**Work instruction**
What do the lines from the top of the data through the line with "From Stdlib Require Import ZArith" say? Quote them exactly and include both ends.

**Stored data**
(** * ea-framework-js: coordination core

    A shallow embedding of five pieces of the framework,

    - [src/transports/websocket.ts]   (module [WebSocketTransport]),
    - [src/util/subscription-set/redis-sorted-set.ts]
                                      (module [RedisSubscriptionSet]),
    - [src/adapter/endpoint.ts]       (module [AdapterEndpoint]),
    - [src/cache/factory.ts]          (module [CacheFactory]),
    - [src/metrics/index.ts]          (module [Metrics]),

    followed by the properties established about them.

    Conventions.  Epoch milliseconds and durations are integers ([Z]);
    every call of [Date.now()] is an explicit argument, one per call
    site, in program order.  A method that can throw returns a
    [Completion].  Logging, metrics and the final [sleep] of a tick have
    no influence on the state described here and are left out. *)

From Stdlib Require Import ZArith List String Ascii Bool Lia.
From Stdlib Require Import Decimal DecimalString DecimalNat.
Import ListNotations.

Local Open Scope string_scope.
Local Open Scope list_scope.
Local Open Scope Z_scope.

(* ================================================================== *)
(** * Part I. The programs                                             *)
(* ================================================================== *)

(** ** JavaScript odds and ends *)

(** [JSON.stringify] and [JSON.parse] at a type of JavaScript values.
    [JSON.parse] throws on malformed text: [None]. *)
Class Json (T : Type) : Type := {
  JSON_stringify : T -> string;
  JSON_parse : string -> option T
}.

(** The values that survive a trip through JSON. *)
Class JsonRoundTrip (T : Type) `{Json T} : Prop :=
  parse_stringify : forall v : T, JSON_parse (JSON_stringify v) = Some v.

(** Natural numbers, printed in decimal as JSON does. *)
#[export] Instance Json_nat : Json nat := {|
  JSON_stringify := fun n => NilZero.string_of_uint (Nat.to_uint n);
  JSON_parse := fun s => option_map Nat.of_uint (NilZero.uint_of_string s)
|}.

(** What a method call produces: a value, or a thrown error. *)
Inductive Completion (E A : Type) : Type :=
| Return (value : A)
| Throw (error : E).
Arguments Return {E A} value.
Arguments Throw {E A} error.

Definition isSome {A : Type} (o : option A) : bool :=
  match o with Some _ => true | None => false end.

(** [xs.length] used as a condition. *)
Definition nonEmpty {A : Type} (xs : list A) : bool :=
  match xs with [] => false | _ :: _ => true end.

(** [for (...) { if (!ok) throw }] over a list: the results when every
    element has one, [None] as soon as one has none. *)
Fixpoint mapM {A B : Type} (f : A -> option B) (xs : list A) : option (list B) :=
  match xs with
  | [] => Some []
  | x :: xs' =>
      match f x with
      | None => None
      | Some y => option_map (cons y) (mapM f xs')
      end
  end.

(* ------------------------------------------------------------------ *)
(** ** src/transports/websocket.ts                                     *)
(* ------------------------------------------------------------------ *)

Module WebSocket.

(** [readyState] of a socket of the [ws] package. *)
Inductive ReadyState : Set := CONNECTING | OPEN | CLOSING | CLOSED.

Definition ReadyState_eqb (a b : ReadyState) : bool :=
  match a, b with
  | CONNECTING, CONNECTING | OPEN, OPEN | CLOSING, CLOSING | CLOSED, CLOSED => true
  | _, _ => false
  end.

Record t : Set := mk { url : string; readyState : ReadyState }.

(** [socket.close()]: a socket that is not yet closed starts closing. *)
Definition close (socket : t) : t :=
  match readyState socket with
  | CLOSED => socket
  | _ => mk (url socket) CLOSING
  end.

End WebSocket.

Module Timestamps.
Record t : Set := mk {
  providerDataStreamEstablished : Z;
  providerDataReceived : Z;
  providerIndicatedTime : option Z
}.
End Timestamps.

Module WebSocketTransport.

(** A payload of type [unknown]: a string, or any other value. *)
Inductive Unknown (P : Type) : Type :=
| UString (s : string)
| UValue (v : P).
Arguments UString {P} s.
Arguments UValue {P} v.

(** What the user's message handler returns for one subscription: the
    parameters, the response body, and the provider's own time when the
    response already carries [timestamps.providerIndicatedTime]. *)
Record ProviderResult (P R : Type) : Type := mkProviderResult {
  params : P;
  response : R;
  indicatedTime : option Z
}.
Arguments mkProviderResult {P R}.
Arguments params {P R}.
Arguments response {P R}.
Arguments indicatedTime {P R}.

Record TimestampedProviderResult (P R : Type) : Type := mkTimestamped {
  result : ProviderResult P R;
  timestamps : Timestamps.t
}.
Arguments mkTimestamped {P R}.
Arguments result {P R}.
Arguments timestamps {P R}.

Record SubscriptionDeltas (P : Type) : Type := mkDeltas {
  new : list P;
  stale : list P;
  desired : list P
}.
Arguments mkDeltas {P}.
Arguments new {P}.
Arguments stale {P}.
Arguments desired {P}.

Record Builders (P : Type) : Type := mkBuilders {
  subscribeMessage : option (P -> Unknown P);
  unsubscribeMessage : option (P -> Unknown P)
}.
Arguments mkBuilders {P}.
Arguments subscribeMessage {P}.
Arguments unsubscribeMessage {P}.

(** [WebSocketTransportConfig]: [P] are the request parameters, [W] the
    provider's messages, [R] the response bodies.  The endpoint context
    is fixed for a transport and is not an argument here; [options] and
    the [open] handler only matter through the way the connection
    attempt ends, see [Establish] below. *)
Record WebSocketTransportConfig (P W R : Type) : Type := mkConfig {
  url : list P -> string;
  message : W -> list P -> option (list (ProviderResult P R));
  builders : option (Builders P)
}.
Arguments mkConfig {P W R}.
Arguments url {P W R}.
Arguments message {P W R}.
Arguments builders {P W R}.

(** The fields of a [WebSocketTransport] instance;
    [providerDataStreamEstablished] is inherited from [StreamingTransport]. *)
Record State (P : Type) : Type := mkState {
  wsConnection : option WebSocket.t;
  currentUrl : string;
  lastMessageReceivedAt : Z;
  connectionOpenedAt : Z;
  desiredSubscriptions : list P;
  providerDataStreamEstablished : Z
}.
Arguments mkState {P}.
Arguments wsConnection {P}.
Arguments currentUrl {P}.
Arguments lastMessageReceivedAt {P}.
Arguments connectionOpenedAt {P}.
Arguments desiredSubscriptions {P}.
Arguments providerDataStreamEstablished {P}.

**Task answer**
(** * ea-framework-js: coordination core

    A shallow embedding of five pieces of the framework,

    - [src/transports/websocket.ts]   (module [WebSocketTransport]),
    - [src/util/subscription-set/redis-sorted-set.ts]
                                      (module [RedisSubscriptionSet]),
    - [src/adapter/endpoint.ts]       (module [AdapterEndpoint]),
    - [src/cache/factory.ts]          (module [CacheFactory]),
    - [src/metrics/index.ts]          (module [Metrics]),

    followed by the properties established about them.

    Conventions.  Epoch milliseconds and durations are integers ([Z]);
    every call of [Date.now()] is an explicit argument, one per call
    site, in program order.  A method that can throw returns a
    [Completion].  Logging, metrics and the final [sleep] of a tick have
    no influence on the state described here and are left out. *)

From Stdlib Require Import ZArith List String Ascii Bool Lia.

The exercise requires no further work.